A atividade dos Futuristas Russos não se esgotava nos seus espetáculos, uma vez que tinham uma forte dimensão literária e pictórica, mas também de ação direta. No entanto, o esforço do movimento não teve, nos seus primeiros anos, a repercussão esperada pelos seus membros que promoviam, também, soirées literárias — recorrendo muitas vezes à provocação direta do público — onde apresentavam as suas produções e recitavam a sua poesia em pequenos cabarés.
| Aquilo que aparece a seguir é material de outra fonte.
Fixpoint lookup {F} (k : key) (d : dict F) : option (value F) :=
  match d with
  | [] => None
  | (k', v) :: rest => if key_eqb k k' then Some v else lookup k rest
  end.

Definition keys {F} (d : dict F) : list key := map fst d.

(** A procedure either returns its dictionary or raises. *)
Inductive Outcome (T : Type) : Type :=
| Returns (x : T)
| Raises (msg : string).

Arguments Raises {T} msg.

(** [a / b] on two Python ints: true division, [ZeroDivisionError] on a
    zero divisor. *)
Definition py_truediv {F} `{Float64 F} (a b : Z) : Outcome F :=
  if (b =? 0)%Z then Raises "division by zero"
  else Returns (fdiv (of_int a) (of_int b)).

(* ------------------------------------------------------------------ *)
(** * numpy reductions *)

Section Numpy.
Context {F : Type} `{Float64 F}.

(** The literals of the source. *)
Definition lit_0_016 : F := fdiv (of_int 16) (of_int 1000).
Definition lit_0_5 : F := fdiv (of_int 1) (of_int 2).
Definition lit_1_0 : F := of_int 1.

Definition np_sum (xs : list F) : F := fold_left fadd xs (of_int 0).

Definition np_mean (xs : list F) : F :=
  fdiv (np_sum xs) (of_int (Z.of_nat (length xs))).

(** [np.std]: the population standard deviation (ddof = 0). *)
Definition np_std (xs : list F) : F :=
  let m := np_mean xs in
  fsqrt (np_mean (map (fun x => let d := fsub x m in fmul d d) xs)).

Definition fmax (a b : F) : F := if fltb a b then b else a.
Definition fmin (a b : F) : F := if fltb b a then b else a.

(** [np.max] and [np.min]; numpy raises on an empty array, a case the
    guards of every caller exclude. *)
Definition np_max (xs : list F) : F :=
  match xs with
  | [] => of_int 0
  | x :: rest => fold_left fmax rest x
  end.
(** * The BPF simulator of libseccomp: tools/bpf_sim.c

    A shallow embedding of the simulator: the process exits ([exit_fault],
    [exit_error], [end_action]), the execution engine ([bpf_execute]) as a
    step function on the machine state, and the program loader of [main].

    Every path of the C program ends in a call of [exit]; what the process
    wrote on its two streams and the status it passed to [exit] are gathered
    in a [process_exit] record.  Machine integers are values of [Z] with the
    wrap-around of [unsigned int] written out ([u32]). *)

From Stdlib Require Import ZArith String Ascii DecimalString Bool Lia List.
From Stdlib.Strings Require Import Byte.
Import ListNotations.
Local Open Scope string_scope.
Local Open Scope Z_scope.

(** ** Machine integers *)

(** Conversion to [unsigned int] / [uint32_t]. *)
Definition u32 (z : Z) : Z := z mod 2 ^ 32.

(** The value of an [unsigned int] read back as an [int], as the [%d]
    conversion of [fprintf] does. *)
Definition as_int (z : Z) : Z :=
  let w := u32 z in if w <? 2 ^ 31 then w else w - 2 ^ 32.

Definition fmt_d (z : Z) : string := NilZero.string_of_int (Z.to_int (as_int z)).
Definition fmt_u (z : Z) : string := NilZero.string_of_int (Z.to_int (u32 z)).

(** The newline character of the C string literals. *)
Definition nl : string := String (ascii_of_nat 10) EmptyString.

(** ** bpf.h *)

(** Modelled from the spec: [struct bpf_instr] is declared in bpf.h, which
    is not among the sources.  The spec gives the record as
    {opcode, jump-if-true offset, jump-if-false offset, immediate}; the
    immediate is the 32-bit value handed to the action decoder and the jump
    offsets are unsigned. *)
Record bpf_instr : Type := { op : Z; jt : Z; jf : Z; k : Z }.

(** Modelled from the spec: the ranges of the fields of [struct bpf_instr]
    (bpf.h is not among the sources).  The spec has the fields unsigned and
    the immediate a 32-bit value; for the opcode and the two jump offsets
    the widths are those of the instruction record of classic BPF, 16 and
    8 bits. *)
Definition instr_wf (i : bpf_instr) : bool :=
  (0 <=? op i) && (op i <? 2 ^ 16) &&
  (0 <=? jt i) && (jt i <? 2 ^ 8) &&
  (0 <=? jf i) && (jf i <? 2 ^ 8) &&
  (0 <=? k i) && (k i <? 2 ^ 32).

(** The macros of bpf.h that bpf_sim.c uses.  The header is not among the
    sources, so their values are parameters of the development; the size of
    an instruction record and the way its bytes are laid out belong to the
    same header. *)
Class bpf_h : Type := {
  BPF_SCRATCH_SIZE : nat;
  BPF_SYSCALL_MAX_32 : Z;
  BPF_SYSCALL_MAX_64 : Z;
  BPF_LD : Z; BPF_W : Z; BPF_ABS : Z;
  BPF_JMP : Z; BPF_JA : Z; BPF_JEQ : Z; BPF_JGT : Z; BPF_JGE : Z;
  BPF_K : Z; BPF_RET : Z;
  sizeof_bpf_instr : positive;
  bpf_instr_of_bytes : list byte -> bpf_instr
}.

(** The error numbers of the host's errno.h that bpf_sim.c uses. *)
Class errno_h : Type := {
  EINVAL : Z; EFAULT : Z; ENOEXEC : Z; EDOM : Z; ERANGE : Z;
  EOPNOTSUPP : Z; E2BIG : Z; ENOMEM : Z
}.

(** A little-endian 32-bit value of four bytes. *)
Definition le32 (b0 b1 b2 b3 : byte) : Z :=
  Z.of_N (to_N b0) + 2 ^ 8 * Z.of_N (to_N b1)
  + 2 ^ 16 * Z.of_N (to_N b2) + 2 ^ 24 * Z.of_N (to_N b3).

(** One concrete host, used where a statement is evaluated on an explicit
    input: the opcode encoding of classic BPF, an 8-byte little-endian
    instruction record, a record of a 32-bit call number followed by six
    arguments, and the error numbers of Linux. *)
Definition linux_instr_of_bytes (bs : list byte) : bpf_instr :=
  match bs with
  | c0 :: c1 :: t :: f :: k0 :: k1 :: k2 :: k3 :: _ =>
      {| op := Z.of_N (to_N c0) + 2 ^ 8 * Z.of_N (to_N c1);
         jt := Z.of_N (to_N t); jf := Z.of_N (to_N f);
         k := le32 k0 k1 k2 k3 |}
  | _ => {| op := 0; jt := 0; jf := 0; k := 0 |}
  end.

Definition linux_bpf_h : bpf_h := {|
  BPF_SCRATCH_SIZE := 6;
  BPF_SYSCALL_MAX_32 := 28;
  BPF_SYSCALL_MAX_64 := 52;
  BPF_LD := 0x00; BPF_W := 0x00; BPF_ABS := 0x20;
  BPF_JMP := 0x05; BPF_JA := 0x00; BPF_JEQ := 0x10; BPF_JGT := 0x20;
  BPF_JGE := 0x30; BPF_K := 0x00; BPF_RET := 0x06;
  sizeof_bpf_instr := 8;
  bpf_instr_of_bytes := linux_instr_of_bytes
|}.

Definition linux_errno_h : errno_h := {|
  EINVAL := 22; EFAULT := 14; ENOEXEC := 8; EDOM := 33; ERANGE := 34;
  EOPNOTSUPP := 95; E2BIG := 7; ENOMEM := 12
|}.

(** Instructions in the encoding of that host. *)
Definition linux_ld_abs (off : Z) : bpf_instr :=
  {| op := 0x20; jt := 0; jf := 0; k := off |}.
Definition linux_ja (off : Z) : bpf_instr :=
  {| op := 0x05; jt := 0; jf := 0; k := off |}.
Definition linux_jgt_k (imm t f : Z) : bpf_instr :=
  {| op := 0x25; jt := t; jf := f; k := imm |}.
Definition linux_ret_k (action : Z) : bpf_instr :=
  {| op := 0x06; jt := 0; jf := 0; k := action |}.

(** The eight bytes of RETURN-K(0x7fff0000) in a program file of that
    host. *)
Definition ret_allow_record : list byte :=
  [x06; x00; x00; x00; x00; x00; xff; x7f].

(** A program file of [n] such records. *)
Definition ret_allow_file (n : nat) : list byte :=
  concat (repeat ret_allow_record n).

(** What [strtol] with base 0 returns on the strings that are plain
    decimal numbers, and 0 elsewhere; used where a statement on the command
    line is evaluated on an explicit input. *)
Definition strtol_decimal (s : string) : Z :=
  match NilZero.int_of_string s with
  | Some i => Z.of_int i
  | None => 0
  end.

(** ** The process and its exits *)

(** What a run of the simulator leaves behind: the text on stdout, the text
    on stderr and the argument of [exit]. *)
Record process_exit : Type := { out : string; err : string; status : Z }.

(** [#define BPF_PRG_MAX_LEN 4096] *)
Definition BPF_PRG_MAX_LEN : Z := 4096.

(** [struct sim_state]: the accumulator and the scratch memory. *)
Record sim_state : Type := { acc : Z; temp : list Z }.

(** The variables of [bpf_execute] that live from one iteration of its loop
    to the next: the instruction pointer, the pointer of the instruction
    being executed, and the machine state. *)
Record machine : Type := { ip : Z; ip_c : Z; state : sim_state }.

(** The machine after a jump of [d] instructions: the fetch has bumped the
    pointer past the current instruction, then [ip += d]. *)
Definition jump (m : machine) (d : Z) : machine :=
  {| ip := u32 (u32 (ip m + 1) + d); ip_c := ip m; state := state m |}.

(** How a run ends: the process exits, or it reads outside an object, for
    which C defines no behaviour. *)
Inductive outcome : Type :=
| Exits (e : process_exit)
| NoSemantics.

(** One iteration of the loop either goes on with a new machine or ends
    the run. *)
Inductive step_result : Type :=
| Next (m : machine)
| Stop (o : outcome).

(** [read] on a regular file: it delivers the next [count] bytes, or what
    is left of the file when that is less, and 0 bytes at its end.  The
    result is the bytes read and the rest of the file. *)
Definition read (fd : list byte) (count : nat) : list byte * list byte :=
  (firstn count fd, skipn count fd).

(** What an ended run decides, whatever it says on stderr: the text on
    stdout and the exit status. *)
Definition decision (o : outcome) : option (string * Z) :=
  match o with
  | Exits e => Some (out e, status e)
  | NoSemantics => None
  end.

(** Two results of an iteration that differ at most in the text on
    stderr. *)
Definition same_decision (r1 r2 : step_result) : Prop :=
  match r1, r2 with
  | Next m1, Next m2 => m1 = m2
  | Stop o1, Stop o2 => decision o1 = decision o2
  | _, _ => False
  end.

(** ** The command line of [main] *)

(** [exit_fault] with the value that [opt_verbose] has at the time of the
    call: while the command line is parsed the variable is still being
    set. *)
Definition exit_fault_with {errno : errno_h} (verbose : bool) (rc : Z)
  : process_exit :=
  {| out := EmptyString;
     err := if verbose
            then "FAULT: errno = " ++ fmt_d rc ++ nl
            else "FAULT" ++ nl;
     status := EFAULT |}.

(** What one call of [getopt] hands to the loop of [main]: the option
    character it returns and [optarg]. *)
Record getopt_ret : Type := { opt : ascii; optarg : string }.
(** X12. The top-N recommendations are eligible opponents, and they are
    the ranked sequence with some opponents dropped from its end. With a
    limit of 0 or more there are as many as the limit allows, and with a
    limit of 1 or more the first of them is the best opponent. A negative
    limit instead drops that many opponents from the end of the ranking,
    all of them when there are fewer. *)
Theorem opponentRecommendations_top (roster : list Students.Student)
    (matches : list Matches.Match) (studentId : string) (margin limit : Z) :
  let eligible :=
    Opponents.getEligibleOpponents roster matches studentId margin in
  let top :=
    Opponents.getOpponentRecommendations roster matches studentId margin limit in
  (∀ o, o ∈ top → o ∈ eligible) ∧
  (0 ≤ limit → length top = Nat.min (Z.to_nat limit) (length eligible)) ∧
  (1 ≤ limit →
   head top =
   Opponents.getBestOpponentRecommendation roster matches studentId margin) ∧
  (limit < 0 →
   length top = Z.to_nat (Z.of_nat (length eligible) + limit)) ∧
  (∃ dropped,
     Opponents.student <$>
       Opponents.getEligibleOpponentsWithDetails roster matches studentId margin
     = top ++ dropped ∧
     (limit < 0 →
      length dropped = Nat.min (Z.to_nat (- limit)) (length eligible))).
Proof.
  intros eligible top. subst top.
  unfold Opponents.getOpponentRecommendations. simpl.
  rewrite getBestOpponentRecommendation_head.
  set (ranked := Opponents.getEligibleOpponentsWithDetails roster matches
                   studentId margin).
  assert (Hperm : Opponents.student <$> ranked ≡ₚ eligible).
  { unfold ranked, eligible, Opponents.getEligibleOpponentsWithDetails.
    destruct (array_find _ roster) eqn:Hf.
    - unfold array_sort. rewrite array_sort_by_perm.
      generalize (Opponents.getEligibleOpponents roster matches studentId margin).
      intros l. induction l as [|o l IH]; [done|].
      rewrite !fmap_cons. by apply Permutation_skip.
    - unfold Opponents.getEligibleOpponents. by rewrite Hf. }
  assert (Hlen : length ranked = length eligible).
  { by rewrite <- Hperm, length_fmap. }
  unfold array_slice0. split; [|split; [|split; [|split]]].
  - intros o (d & -> & Hd)%list_elem_of_fmap. rewrite <- Hperm.
    apply list_elem_of_fmap_2.
    case_bool_decide; by apply elem_of_take in Hd as (? & ?%list_elem_of_lookup_2 & _).
  - intros Hl. rewrite bool_decide_eq_false_2 by lia.
    by rewrite length_fmap, length_take, Hlen.
  - intros Hl. rewrite bool_decide_eq_false_2 by lia.
    destruct ranked as [|d ds]; [by rewrite take_nil|].
    destruct (Z.to_nat limit) as [|n] eqn:Hn; [lia|done].
  - intros Hl. rewrite bool_decide_eq_true_2 by lia.
    rewrite length_fmap, length_take, Hlen. lia.
  - case_bool_decide as Hl.
    + exists (Opponents.student <$>
                drop (Z.to_nat (Z.of_nat (length ranked) + limit)) ranked).
      split.
      * by rewrite <- fmap_app, take_drop.
      * intros _. rewrite length_fmap, length_drop, Hlen. lia.
    + exists (Opponents.student <$> drop (Z.to_nat limit) ranked).
      split; [by rewrite <- fmap_app, take_drop|lia].
Qed.
(** The objects the host's [DeleteSingleObject] reported deleted. *)
Definition deleted (tr : list Event) : list UObject :=
  omap (fun e => match e with
                 | EvDeleteSingleObject o _ true => Some o
                 | _ => None
                 end) tr.

(** Garbage collection and package cleanup. *)
Definition IsCollection (e : Event) : bool :=
  match e with
  | EvCollectGarbage | EvCleanupAfterSuccessfulDelete _ => true
  | _ => false
  end.

Definition run {A : Type} (m : Host A) (s : HostState) : A * HostState * list Event :=
  m s.
Definition result {A : Type} (x : A * HostState * list Event) : A := x.1.1.
Definition final {A : Type} (x : A * HostState * list Event) : HostState := x.1.2.
Definition trace {A : Type} (x : A * HostState * list Event) : list Event := x.2.

(** *** [SafeDeleteSingleObject] *)

Lemma SafeDeleteSingleObject_invalid o s :
  IsValid s o = false ->
  SafeDeleteSingleObject o s = ((false, nullptr, false), s, []).
Proof.
  intros Hv. unfold SafeDeleteSingleObject, bind, query, ret.
  rewrite Hv. reflexivity.
Qed.

(** C1.  When the reference-gathering step reports the object as still
    referenced, [SafeDeleteSingleObject] returns [false], hands nothing
    to the host's [DeleteSingleObject], and the only host call it made
    is the gathering itself (none at all for an object that is not
    valid, which never reaches that step). *)
Theorem SafeDeleteSingleObject_refuses_referenced o s ok bUndo s1 :
  GatherObjectReferencersForDeletion s o = (ok, true, bUndo, s1) ->
  result (SafeDeleteSingleObject o s) = (false, nullptr, false)
  /\ attempts (trace (SafeDeleteSingleObject o s)) = []
  /\ trace (SafeDeleteSingleObject o s)
     = (if IsValid s o
        then [EvGatherObjectReferencersForDeletion o ok true bUndo]
        else [])
  /\ final (SafeDeleteSingleObject o s) = (if IsValid s o then s1 else s).
Proof.
  intros Hg.
  unfold SafeDeleteSingleObject, bind, query, ret, callGather,
    result, trace, final.
  destruct (IsValid s o); cbn; [| done].
  rewrite Hg. destruct ok; cbn; done.
Qed.

(** The shapes a call of [SafeDeleteSingleObject] can take. *)
Lemma SafeDeleteSingleObject_cases o s :
  exists r s' tr,
    SafeDeleteSingleObject o s = (r, s', tr)
    /\ visits tr = []
    /\ Forall (fun e => IsCollection e = false) tr
    /\ (attempts tr = [] \/ attempts tr = [o])
    /\ deleted tr = (if r.1.1 then [o] else []).
Proof.
  unfold SafeDeleteSingleObject, bind, query, ret, callGather,
    callDeleteSingleObject.
  destruct (IsValid s o); cbn.
  2: { do 3 eexists. split; [reflexivity |]. cbn. auto. }
  destruct (GatherObjectReferencersForDeletion s o)
    as [[[ok bRef] bUndo] s1].
  destruct ok; cbn.
  2: { do 3 eexists. split; [reflexivity |]. cbn. auto 6. }
  destruct bRef; cbn.
  1: { do 3 eexists. split; [reflexivity |]. cbn. auto 6. }
  destruct (DeleteSingleObject s1 o true) as [del s2].
  destruct del; cbn.
  2: { do 3 eexists. split; [reflexivity |]. cbn. auto 6. }
  destruct (IsValidPackage s2 (GetOutermost s2 o)
            && DoesPackageExist s2 (GetOutermost s2 o)); cbn;
    do 3 eexists; (split; [reflexivity |]); cbn; auto 6.
Qed.

(** *** One pass of the loop *)

(** The effect of one pass over a new object on the local variables,
    by outcome. *)
Definition Step (o : UObject) (r : Outcome) (L : Locals) : Locals :=
  {| InObjectsToDelete := InObjectsToDelete L;
     OutObjectsNotDeleted :=
       match r with
       | NotDeleted => (fun out => out ++ [o]) <$> OutObjectsNotDeleted L
       | _ => OutObjectsNotDeleted L
       end;
     NumDeleted :=
       match r with
       | Deleted _ _ => int32_wrap (NumDeleted L + 1)
       | _ => NumDeleted L
       end;
     bGarbageCollectionRequired :=
       match r with
       | Deleted _ true => true
       | _ => bGarbageCollectionRequired L
       end;
     PackagesToCleanUp :=
       match r with
       | Deleted p false => TSetAdd p (PackagesToCleanUp L)
       | _ => PackagesToCleanUp L
       end;
     ProcessedObjects := {[o]} ∪ ProcessedObjects L |}.

Definition IsDeleted (r : Outcome) : bool :=
  match r with Deleted _ _ => true | _ => false end.

Lemma LoopBody_seen o L s :
  o ∈ ProcessedObjects L -> LoopBody o L s = (L, s, []).
Proof.
  intros Hin. unfold LoopBody. rewrite bool_decide_eq_true_2 by done.
  reflexivity.
Qed.

Lemma LoopBody_new o L s :
  o ∉ ProcessedObjects L ->
  exists r s' htr,
    LoopBody o L s = (Step o r L, s', htr ++ [EvVisit o r])
    /\ visits htr = []
    /\ Forall (fun e => IsCollection e = false) htr
    /\ (attempts htr = [] \/ attempts htr = [o])
    /\ deleted htr = (if IsDeleted r then [o] else [])
    /\ (r = SkippedInvalid <-> IsValid s o = false).
Proof.
  intros Hnew. unfold LoopBody. rewrite bool_decide_eq_false_2 by done.
  unfold bind at 1. unfold query at 1.
  destruct (IsValid s o) eqn:Hv; cbn [negb].
  2: { exists SkippedInvalid, s, []. cbn. repeat split; auto. }
  destruct (SafeDeleteSingleObject_cases o s)
    as ([[bDel pkg] inMem] & s' & tr & Heq & Hvis & Hcol & Hatt & Hdel).
  unfold bind. rewrite Heq. cbn in Hdel.
  destruct bDel; cbn.
  - exists (Deleted pkg inMem), s', tr. rewrite ?app_nil_r.
    split.
    { unfold Step; cbn. do 2 f_equal;
        by destruct inMem, (bGarbageCollectionRequired L). }
    repeat split; auto; discriminate.
  - exists NotDeleted, s', tr. rewrite ?app_nil_r.
    split.
    { unfold Step; cbn. do 2 f_equal;
        by destruct (OutObjectsNotDeleted L). }
    repeat split; auto; discriminate.
Qed.

(** *** The whole loop *)

(** The objects of [l] that get past the [ProcessedObjects] test when
    [l] is traversed front to back starting from [seen]. *)
Fixpoint fresh_seq (seen : gset UObject) (l : list UObject)
  : list UObject :=
  match l with
  | [] => []
  | x :: r =>
      if bool_decide (x ∈ seen) then fresh_seq seen r
      else x :: fresh_seq ({[x]} ∪ seen) r
  end.

Definition Steps (vs : list (UObject * Outcome)) (L : Locals) : Locals :=
  fold_left (fun L v => Step v.1 v.2 L) vs L.

(** The objects whose visit ended in the given kind of outcome. *)
Definition visited_with (P : Outcome -> bool)
    (vs : list (UObject * Outcome)) : list UObject :=
  omap (fun v => if P v.2 then Some v.1 else None) vs.

Lemma Pop_None {A} (arr : list A) : Pop arr = None -> arr = [].
Proof.
  unfold Pop. destruct (rev arr) eqn:Hr; [| discriminate].
  intros _. by rewrite <- (rev_involutive arr), Hr.
Qed.

Lemma Pop_Some {A} (arr : list A) x rest :
  Pop arr = Some (x, rest) -> arr = rest ++ [x].
Proof.
  unfold Pop. destruct (rev arr) eqn:Hr; [discriminate |].
  intros [= <- <-]. by rewrite <- (rev_involutive arr), Hr.
Qed.

Lemma Step_SetInObjectsToDelete a o r L :
  Step o r (SetInObjectsToDelete a L)
  = SetInObjectsToDelete a (Step o r L).
Proof. reflexivity. Qed.

Lemma Steps_SetInObjectsToDelete a vs L :
  Steps vs (SetInObjectsToDelete a L)
  = SetInObjectsToDelete a (Steps vs L).
Proof.
  revert L. induction vs as [| v vs IH]; intros L; [reflexivity |].
  cbn. rewrite Step_SetInObjectsToDelete. apply IH.
Qed.

Lemma visits_app t1 t2 : visits (t1 ++ t2) = visits t1 ++ visits t2.
Proof. apply omap_app. Qed.
Lemma attempts_app t1 t2 : attempts (t1 ++ t2) = attempts t1 ++ attempts t2.
Proof. apply omap_app. Qed.
Lemma deleted_app t1 t2 : deleted (t1 ++ t2) = deleted t1 ++ deleted t2.
Proof. apply omap_app. Qed.

Lemma SafeDeleteLoop_spec fuel :
  forall L s,
    length (InObjectsToDelete L) <= fuel ->
    exists L' s' tr,
      SafeDeleteLoop fuel L s = (L', s', tr)
      /\ L' = SetInObjectsToDelete [] (Steps (visits tr) L)
      /\ (visits tr).*1
         = fresh_seq (ProcessedObjects L) (rev (InObjectsToDelete L))
      /\ Forall (fun e => IsCollection e = false) tr
      /\ attempts tr `sublist_of` (visits tr).*1
      /\ deleted tr = visited_with IsDeleted (visits tr).
Proof.
  induction fuel as [| fuel IH]; intros L s Hlen.
  - destruct L as [arr out n gc pk pr]; cbn in *.
    destruct arr; [| cbn in Hlen; lia].
    exists (Build_Locals [] out n gc pk pr), s, [].
    cbn. repeat split; auto; constructor.
  - cbn [SafeDeleteLoop].
    destruct (Pop (InObjectsToDelete L)) as [[x rest] |] eqn:Hpop.
    2: { apply Pop_None in Hpop. destruct L as [arr out n gc pk pr].
         cbn in Hpop; subst arr.
         exists (Build_Locals [] out n gc pk pr), s, [].
         cbn. repeat split; auto; constructor. }
    apply Pop_Some in Hpop.
    assert (Hrev : rev (InObjectsToDelete L) = x :: rev rest).
    { rewrite Hpop, rev_app_distr. reflexivity. }
    assert (Hlen' : length rest <= fuel).
    { rewrite Hpop, length_app in Hlen. cbn in Hlen. lia. }
    rewrite Hrev. cbn [fresh_seq]. unfold bind.
    destruct (decide (x ∈ ProcessedObjects L)) as [Hin | Hnew].
    + rewrite LoopBody_seen by exact Hin.
      rewrite bool_decide_eq_true_2 by exact Hin.
      destruct (IH (SetInObjectsToDelete rest L) s Hlen')
        as (L' & s' & tr & Heq & HL & Hv & Hc & Ha & Hd).
      rewrite Heq. exists L', s', tr. cbn [app].
      rewrite Steps_SetInObjectsToDelete in HL.
      repeat split; auto.
    + rewrite bool_decide_eq_false_2 by exact Hnew.
      destruct (LoopBody_new x (SetInObjectsToDelete rest L) s Hnew)
        as (r & s1 & htr & Heq1 & Hv1 & Hc1 & Ha1 & Hd1 & _).
      rewrite Heq1.
      destruct (IH (Step x r (SetInObjectsToDelete rest L)) s1 Hlen')
        as (L' & s' & tr & Heq & HL & Hv & Hc & Ha & Hd).
      rewrite Heq. exists L', s', ((htr ++ [EvVisit x r]) ++ tr).
      rewrite !visits_app, !attempts_app, !deleted_app, Hv1, Hd1.
      cbn [visits attempts deleted omap app fmap list_fmap fst].
      split; [reflexivity |].
      split.
      { rewrite HL. cbn.
        rewrite Step_SetInObjectsToDelete, Steps_SetInObjectsToDelete.
        reflexivity. }
      split.
      { cbn in Hv. cbn. f_equal. exact Hv. }
      split.
      { rewrite !Forall_app. repeat split; auto. }
      split.
      { rewrite app_nil_r.
        destruct Ha1 as [-> | ->]; cbn.
        - by apply sublist_cons.
        - by apply sublist_skip. }
      unfold visited_with. cbn. rewrite Hd.
      destruct (IsDeleted r); reflexivity.
Qed.

Lemma fresh_seq_elem_of l : forall seen x,
  x ∈ fresh_seq seen l <-> x ∈ l /\ x ∉ seen.
Proof.
  induction l as [| y l IH]; intros seen x; cbn.
  - set_solver.
  - case_bool_decide as Hy.
    + rewrite IH. set_solver.
    + rewrite elem_of_cons, IH. destruct (decide (x = y)); set_solver.
Qed.

Lemma elem_of_rev (l : list UObject) x : x ∈ rev l <-> x ∈ l.
Proof. rewrite !list_elem_of_In. symmetry. apply in_rev. Qed.

Lemma fresh_seq_NoDup l : forall seen, NoDup (fresh_seq seen l).
Proof.
  induction l as [| y l IH]; intros seen; cbn; [constructor |].
  case_bool_decide; [apply IH |].
  constructor; [| apply IH].
  rewrite fresh_seq_elem_of. set_solver.
Qed.

Definition IsNotDeleted (r : Outcome) : bool :=
  match r with NotDeleted => true | _ => false end.

Definition IsInMemoryOnly (r : Outcome) : bool :=
  match r with Deleted _ true => true | _ => false end.

(** The packages of the deleted objects that exist on disk. *)
Definition on_disk_packages (vs : list (UObject * Outcome))
  : list UPackage :=
  omap (fun v => match v.2 with
                 | Deleted p false => Some p
                 | _ => None
                 end) vs.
Frequentemente incompreendidos, eram marginalizados e olhados com desconfiança e pouca credibilidade, principalmente pelas suas ações de rua através das quais tentavam intervir, de forma bastante teatral, na realidade quotidiana para a qual queriam desesperadamente contribuir. Os Futuristas pretendiam que as suas criações tivessem repercussões sociais práticas, transformadoras da sociedade e dos valores, mas essa oportunidade só chegou com a Revolução de Outubro, em 1917, após a qual, durante os primeiros anos do regime soviético, o futurismo teve a sua grande oportunidade.Apoiantes entusiastas da nova ordem social que prometia uma Rússia industrializada e livre dos valores burgueses, os Futuristas obtiveram com a

mudança política a liberdade de experimentação e criatividade artística por que tanto ansiavam.